On date Saturday 2015-06-13 14:20:07 +0200, Hendrik Leppkes encoded:
> On Thu, Jun 11, 2015 at 8:54 PM, wm4 <nfx...@googlemail.com> wrote:
> > On Thu, 11 Jun 2015 17:24:45 +0200
> > Stefano Sabatini <stefa...@gmail.com> wrote:
> >
> >> Next step would be the use of YASM, but I only want to test if the
> >> general approach is fine (and if the API is not too specific). Also if
> >> someone wants to step up and port it to YASM I'm all for it, since
> >> ASM/YASM is far from being my area of expertise.
> >
> > Personally, I'd probably just
> > 1. export the GPU memcpy function, and
> > 2. export a function to copy AVFrames using this function
> 
> I concur.
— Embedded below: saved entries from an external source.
Definition blocking_barrier {F} (N : Z) (sr sl : Z → BufferHandle) (mem0 : Z → Z → F) : bstate :=
  mkB (barrier_code N sr sl) mem0 (fun _ => []).
(** A rank has entered the barrier when it has made its first call. *)
Definition b_entered {F} (N : Z) (sr sl : Z → BufferHandle) (g : @bstate F) (r : Z) : Prop :=
  bcode g r ≠ barrier_code N sr sl r.

Section blocking.
Context {F : Type} (add : F → F → F) (N : Z) (cap : nat) (HN : 2 ≤ N).
Context (sr sl : Z → BufferHandle).
Implicit Types g : @bstate F.
Context (Hsr : ∀ r, 0 ≤ r < N → tcp_ok (sr r) 1 0 = true) (Hsl : ∀ r, 0 ≤ r < N → tcp_ok (sl r) 1 0 = true).

(** Rank [r] after [n] calls, which all succeeded; even ranks send first. *)
Definition b_at (r n : Z) : ringM Z := after true (Z.to_nat n) (barrier_code N sr sl r).
Definition snd_op (r : Z) : ring_op := send_async Right (sr r) 1 barrier_id 0.
Definition rcv_op (r : Z) : ring_op := recv_async Left (sl r) 1 barrier_id 0.
Definition snd_at (r : Z) : Z := if even_rank r then 1 else 2.
Definition rcv_at (r : Z) : Z := if even_rank r then 2 else 1.

(** What the [n]-th call of rank [r] is, and that the next one follows it. *)
Inductive call_at (r n : Z) : Prop :=
| ca_ask k : n = 0 → b_at r n = Do (recv_blocks Left : op ring_sig) k → k true = b_at r (n + 1) → call_at r n
| ca_snd k : n = snd_at r → b_at r n = Do (snd_op r : op ring_sig) k → k 0 = b_at r (n + 1) → call_at r n
| ca_rcv k : n = rcv_at r → b_at r n = Do (rcv_op r : op ring_sig) k → k 0 = b_at r (n + 1) → call_at r n
| ca_poll t k : 3 ≤ n → b_at r n = Do (poll t : op ring_sig) k → k 0 = b_at r (n + 1) → call_at r n.

Lemma calls r n : 0 ≤ n < 5 → call_at r n.
Proof.
  intros Hn. assert (n = 0 ∨ n = 1 ∨ n = 2 ∨ n = 3 ∨ n = 4) as Hc by lia.
  unfold b_at, barrier_code, world_barrier, snd_at, rcv_at in *. destruct (Z.ltb_spec N 2) as [|_]; [lia|].
  destruct (even_rank r) eqn:He; pose proof He as He'; unfold even_rank in He';
    destruct Hc as [->|[->|[->|[->| ->]]]];
    first
    [ eapply ca_ask; [done|..] | eapply ca_snd; [unfold snd_at; rewrite He; done|..]
    | eapply ca_rcv; [unfold rcv_at; rewrite He; done|..] | eapply ca_poll; [done|..] ];
    unfold b_at, barrier_code, world_barrier; cbn [wsize]; rewrite (proj2 (Z.ltb_ge N 2)) by done;
    cbn; rewrite ?He'; reflexivity.
Qed.

Lemma b_at_5 r : b_at r 5 = Ret 0.
Proof.
  unfold b_at, barrier_code, world_barrier. cbn [wsize]. rewrite (proj2 (Z.ltb_ge N 2)) by done.
  cbn. by destruct (Z.rem r 2 =? 0).
Qed.
Lemma positions r : 1 ≤ snd_at r ≤ 2 ∧ rcv_at r = 3 - snd_at r ∧ (snd_at r = 1 ↔ even_rank r = true).
Proof. unfold snd_at, rcv_at. destruct (even_rank r); split_and!; (done || lia). Qed.

(** * Counting messages *)

(** Messages rank [r] has sent, and has received, after [P r] calls. *)
Definition sentc (P : Z → Z) (r : Z) : Z := ge (snd_at r + 1) (P r).
Definition rcvdc (P : Z → Z) (r : Z) : Z := ge (rcv_at r + 1) (P r).
Lemma count_call (P P' : Z → Z) a r e :
  P' r = P r + 1 → (∀ e, e ≠ r → P' e = P e) →
  ge (a + 1) (P' e) = ge (a + 1) (P e) + if bool_decide (e = r ∧ P r = a) then 1 else 0.
Proof.
  intros Hr Ho. unfold ge. destruct (decide (e = r)) as [->|Hne].
  - rewrite Hr. case_bool_decide; repeat case_match; lia.
  - rewrite Ho by done. rewrite bool_decide_eq_false_2 by tauto. lia.
Qed.

(** The stream from [e] holds the messages [e] sent that its right neighbour has
    not received. *)
Record stream_ok (P : Z → Z) (e : Z) (c : list (list F)) : Prop := {
  so_count : Z.of_nat (length c) = sentc P e - rcvdc P (next_rank N e);
  so_byte : Forall (fun d => d = []) c;
  so_room : (length c ≤ cap)%nat;
}.
Definition ranks_ok (c : Z → ringM Z) (P : Z → Z) : Prop :=
  ∀ r, 0 ≤ r < N → c r = b_at r (P r) ∧ 0 ≤ P r ≤ 5.
Record bbar (g : @bstate F) (P : Z → Z) : Prop := {
  bi_ranks : ranks_ok (bcode g) P;
  bi_stream e : 0 ≤ e < N → stream_ok P e (chan g e);
}.
(** One call of rank [r] more, and nothing else. *)
Definition called (r : Z) (P P' : Z → Z) : Prop := P' r = P r + 1 ∧ ∀ e, e ≠ r → P' e = P e.
Lemma called_insert r (P : Z → Z) : called r P (<[r := P r + 1]> P).
Proof. split; [by rewrite fn_lookup_insert|]. intros e He. by rewrite fn_lookup_insert_ne. Qed.
Lemma sent_call r P P' e : called r P P' → sentc P' e = sentc P e + if bool_decide (e = r ∧ P r = snd_at r) then 1 else 0.
Proof.
  intros [Hr Ho]. unfold sentc. destruct (decide (e = r)) as [->|Hne]; [by apply count_call|].
  rewrite Ho, bool_decide_eq_false_2 by tauto. lia.
Qed.
Lemma rcvd_call r P P' e : called r P P' → rcvdc P' e = rcvdc P e + if bool_decide (e = r ∧ P r = rcv_at r) then 1 else 0.
Proof.
  intros [Hr Ho]. unfold rcvdc. destruct (decide (e = r)) as [->|Hne]; [by apply count_call|].
  rewrite Ho, bool_decide_eq_false_2 by tauto. lia.
Qed.
Lemma code_call c P P' r k :
  ranks_ok c P → 0 ≤ r < N → P r < 5 → called r P P' → k = b_at r (P r + 1) → ranks_ok (<[r := k]> c) P'.
Proof.
  intros Hc Hr HP [Hcr Hco] -> q Hq. destruct (decide (q = r)) as [->|Hne].
  - rewrite fn_lookup_insert, Hcr. destruct (Hc r Hr). split; [done|lia].
  - rewrite fn_lookup_insert_ne, Hco by done. by apply Hc.
Qed.

(** * One call of a rank *)

(** What a call does to the streams: nothing but at the rank's send, which puts
    the byte on its own stream, and at its receive, which takes the byte off the
    stream of its left neighbour. *)
Lemma stays_quiet g P P' r c' :
  bbar g P → 0 ≤ r < N → called r P P' →
  (∀ e, 0 ≤ e < N → Forall (fun d => d = []) (c' e) ∧ (length (c' e) ≤ cap)%nat ∧
     Z.of_nat (length (c' e)) = Z.of_nat (length (chan g e))
       + (if bool_decide (e = r ∧ P r = snd_at r) then 1 else 0)
       - (if bool_decide (e = prev_rank N r ∧ P r = rcv_at r) then 1 else 0)) →
  ∀ e, 0 ≤ e < N → stream_ok P' e (c' e).
Proof.
  intros [_ Hl] Hr Hcall Hch e He. destruct (Hl e He) as [Hc _ _]. destruct (Hch e He) as (Hb & Hroom & Hlen).
  constructor; [|done|done]. rewrite Hlen, Hc, (sent_call r P P' e Hcall), (rcvd_call r P P' _ Hcall).
  enough (bool_decide (next_rank N e = r ∧ P r = rcv_at r) = bool_decide (e = prev_rank N r ∧ P r = rcv_at r)) as -> by lia.
  apply bool_decide_ext. split; intros [H1 H2]; (split; [|done]).
  - by rewrite <- H1, prev_next.
  - by rewrite H1, next_prev.
Qed.

Lemma call_step g P r :
  bbar g P → 0 ≤ r < N → P r < 5 →
  (P r = snd_at r → (length (chan g r) < cap)%nat) → (P r = rcv_at r → chan g (prev_rank N r) ≠ []) →
  ∃ g', bproc_step add N cap g r = Some g' ∧ bbar g' (<[r := P r + 1]> P).
Proof.
  intros Hi Hr HP Hsend Hrecv. destruct (bi_ranks _ _ Hi r Hr) as [Hc Hn].
  pose proof (called_insert r P) as Hcall. pose proof (positions r) as (Hs & Hv & _).
  assert (Hquiet : P r ≠ snd_at r → P r ≠ rcv_at r → ∀ e, 0 ≤ e < N → stream_ok (<[r := P r + 1]> P) e (chan g e)).
  { intros Hns Hnr. apply (stays_quiet g P _ r (chan g)); [done..|]. intros e He. destruct (bi_stream _ _ Hi e He).
    rewrite !bool_decide_eq_false_2 by tauto. split_and!; (done || lia). }
  pose proof (fun k => code_call (bcode g) P _ r k (bi_ranks _ _ Hi) Hr HP Hcall) as Hcode.
  unfold bproc_step. rewrite Hc. destruct (calls r (P r)) as [k H0 -> Hk|k H0 -> Hk|k H0 -> Hk|t k H0 -> Hk]; [lia|..]; cbn.
  - eexists. split; [reflexivity|]. constructor; [by apply Hcode|]. apply Hquiet; lia.
  - rewrite (Hsr r Hr), bool_decide_eq_true_2 by auto. eexists. split; [reflexivity|].
    constructor; [by apply Hcode|]. apply (stays_quiet g P _ r); [done..|]. intros e He. cbn. destruct (bi_stream _ _ Hi e He) as [_ Hb Hroom].
    rewrite (bool_decide_eq_false_2 (_ ∧ P r = rcv_at r)) by lia. specialize (Hsend H0).
    destruct (decide (e = r)) as [->|Hne].
    + rewrite fn_lookup_insert, length_app, bool_decide_eq_true_2 by done. cbn. split_and!; [|lia..].
      apply Forall_app. split; [done|]. by apply Forall_singleton.
    + rewrite fn_lookup_insert_ne, bool_decide_eq_false_2 by (congruence || tauto). split_and!; (done || lia).
  - rewrite (Hsl r Hr). specialize (Hrecv H0). destruct (bi_stream _ _ Hi _ (prev_range N HN r)) as [_ Hb Hroom].
    destruct (chan g (prev_rank N r)) as [|d c] eqn:Hch; [done|]. apply Forall_cons in Hb as [-> Hb].
    rewrite bool_decide_eq_true_2 by reflexivity. eexists. split; [reflexivity|].
    constructor; [by apply Hcode|]. apply (stays_quiet g P _ r); [done..|]. intros e He. cbn. destruct (bi_stream _ _ Hi e He) as [_ Hb' Hroom'].
    rewrite (bool_decide_eq_false_2 (_ ∧ P r = snd_at r)) by lia.
    destruct (decide (e = prev_rank N r)) as [->|Hne].
    + rewrite fn_lookup_insert, bool_decide_eq_true_2, Hch by done. cbn in *. split_and!; [done|lia..].
    + rewrite fn_lookup_insert_ne, bool_decide_eq_false_2 by (congruence || tauto). split_and!; (done || lia).
  - eexists. split; [reflexivity|]. constructor; [by apply Hcode|]. apply Hquiet; lia.
Qed.

(** The rank calls only where that is possible. *)
Lemma call_enabled g g' P r :
  bbar g P → 0 ≤ r < N → bproc_step add N cap g r = Some g' →
  P r < 5 ∧ (P r = snd_at r → (length (chan g r) < cap)%nat) ∧ (P r = rcv_at r → chan g (prev_rank N r) ≠ []).
Proof.
  intros Hi Hr. destruct (bi_ranks _ _ Hi r Hr) as [Hc Hn]. pose proof (positions r) as (Hs & Hv & _).
  unfold bproc_step. rewrite Hc. destruct (decide (P r = 5)) as [HP|HP]; [by rewrite HP, b_at_5|].
  destruct (calls r (P r)) as [k H0 -> _|k H0 -> _|k H0 -> _|t k H0 -> _]; [lia|..]; cbn.
  - intros _. split_and!; lia.
  - rewrite (Hsr r Hr). case_bool_decide; [|done]. intros _. split_and!; [lia|done|lia].
  - rewrite (Hsl r Hr). destruct (chan g (prev_rank N r)); [done|]. intros _. split_and!; [lia..|done].
  - intros _. split_and!; lia.
Qed.

(** * The hand-over to a waiting neighbour *)

Lemma sends_at P r h len off p :
  0 ≤ P r ≤ 5 → about_to_send (b_at r (P r)) = Some (h, len, off, p) →
  P r = snd_at r ∧ h = sr r ∧ len = 1 ∧ off = 0 ∧ p = b_at r (P r + 1).
Proof.
  intros Hn. destruct (decide (P r = 5)) as [HP|HP]; [by rewrite HP, b_at_5|].
  destruct (calls r (P r)) as [k H0 -> Hk|k H0 -> Hk|k H0 -> Hk|t k H0 -> Hk]; [lia|..]; cbn; [done| |done..].
  by intros [= <- <- <- <-].
Qed.
Lemma receives_at P r h len off p :
  0 ≤ P r ≤ 5 → about_to_recv (b_at r (P r)) = Some (h, len, off, p) →
  P r = rcv_at r ∧ h = sl r ∧ len = 1 ∧ off = 0 ∧ p = b_at r (P r + 1).
Proof.
  intros Hn. destruct (decide (P r = 5)) as [HP|HP]; [by rewrite HP, b_at_5|].
  destruct (calls r (P r)) as [k H0 -> Hk|k H0 -> Hk|k H0 -> Hk|t k H0 -> Hk]; [lia|..]; cbn; [done..| |done].
  by intros [= <- <- <- <-].
Qed.
Lemma handed_over g g' P r :
  bbar g P → 0 ≤ r < N → handover N g r = Some g' → ∃ P', bbar g' P'.
Proof.
  intros Hi Hr. unfold handover. set (n := next_rank N r). assert (Hnr : 0 ≤ n < N) by (apply next_range; lia).
  assert (Hne : n ≠ r) by by apply next_ne.
  destruct (bi_ranks _ _ Hi r Hr) as [Hc Hn]. destruct (bi_ranks _ _ Hi n Hnr) as [Hcn Hnn]. rewrite Hc, Hcn.
  destruct (about_to_send _) as [[[[h len] off] p]|] eqn:Hs; [|done].
  destruct (about_to_recv _) as [[[[h' len'] off'] p']|] eqn:Hv; [|done].
  destruct (sends_at _ _ _ _ _ _ Hn Hs) as (HP & _ & _ & _ & ->).
  destruct (receives_at _ _ _ _ _ _ Hnn Hv) as (HPn & _ & _ & _ & ->).
  destruct (chan g r) eqn:Hch; [|done]. case_match; [|done]. intros [= <-].
  pose proof (positions r) as (? & ? & _). pose proof (positions n) as (? & ? & _).
  set (P1 := <[r := P r + 1]> P). assert (Hc1 : called r P P1) by apply called_insert.
  assert (HP1 : P1 n = P n) by by apply Hc1.
  exists (<[n := P1 n + 1]> P1). assert (Hc2 : called n P1 (<[n := P1 n + 1]> P1)) by apply called_insert.
  constructor; cbn.
  - apply (code_call _ P1); [|done|rewrite HP1; lia|done|by rewrite HP1].
    apply (code_call _ P); [apply Hi|done|lia|done|done].
  - intros e He. destruct (bi_stream _ _ Hi e He) as [Hl Hb Hroom]. constructor; [|done..].
    rewrite (sent_call n P1 _ e Hc2), (rcvd_call n P1 _ _ Hc2), (sent_call r P P1 e Hc1), (rcvd_call r P P1 _ Hc1), HP1, Hl.
    rewrite (bool_decide_eq_false_2 (e = n ∧ _)), (bool_decide_eq_false_2 (next_rank N e = r ∧ _)) by lia.
    enough (bool_decide (e = r ∧ P r = snd_at r) = bool_decide (next_rank N e = n ∧ P n = rcv_at n)) as -> by lia.
    apply bool_decide_ext. split; intros [He' _]; (split; [|done]); [by rewrite He'|].
    pose proof (prev_next N HN e He) as <-. rewrite He'. by apply prev_next.
Qed.

Lemma bbar_step g g' P : bbar g P → bstep add N cap g g' → ∃ P', bbar g' P'.
Proof.
  intros Hi [l Hl]. unfold blstep in Hl. case_bool_decide as Hr; [|done]. destruct l as [r|r]; cbn in Hr.
  - destruct (call_enabled g g' P r Hi Hr Hl) as (HP & Hs & Hv).
    destruct (call_step g P r Hi Hr HP Hs Hv) as (g2 & Hg2 & Hi'). rewrite Hl in Hg2. injection Hg2 as <-. eauto.
  - by eapply handed_over.
Qed.
Lemma bbar_init (mem0 : Z → Z → F) : bbar (blocking_barrier N sr sl mem0) (fun _ => 0).
Proof.
  constructor; [intros r Hr; split; [done|lia]|]. intros e He.
  assert (H0 : sentc (fun _ => 0) e = 0 ∧ rcvdc (fun _ => 0) (next_rank N e) = 0).
  { pose proof (positions e) as (H1 & _). pose proof (positions (next_rank N e)) as (H2 & H3 & _).
    unfold sentc, rcvdc, ge. split; case_match; lia. }
  constructor; cbn; [lia|done|lia].
Qed.
Lemma bbar_reach (mem0 : Z → Z → F) g : rtc (bstep add N cap) (blocking_barrier N sr sl mem0) g → ∃ P, bbar g P.
Proof.
  intros Hs. assert (Hg : ∃ P, bbar (blocking_barrier N sr sl mem0) P) by eauto using bbar_init.
  induction Hs as [|g g1 g' Hstep _ IH]; [done|]. apply IH. destruct Hg as (P & Hi). by eapply bbar_step.
Qed.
A basic optimized memcpy with specific constraints (ie.
> requires aligned input/output, always copies in 16-byte chunks, so
> in/out buffers need to be padded appropriately), to keep the required
> ASM code simple.
> These constraints are generally always fulfilled if you have a GPU
> frame on the input, since they will have appropriate strides (and if
> in question, we control allocation of the GPU surfaces as well), and
> we control the output memory buffer anyway.
> 
> On top of that a convenience function that deals with pixel formats,
> strides, planes, and whatnot, and then uses this function.
> A generic C version of the basic copy function shouldn't be needed, we
> could just use memcpy for that.. or a tiny wrapper that calls memcpy,
> anyway.

This is my first attempt, the added function is named av_memcpynt(),
it is using inline assembly which should be replaced by yasm once me
or someone else figures out how to do it.

An av_image_copynt_plane() function can be built on top of that (but
in this case it would be better to inline the av_memcpynt() function).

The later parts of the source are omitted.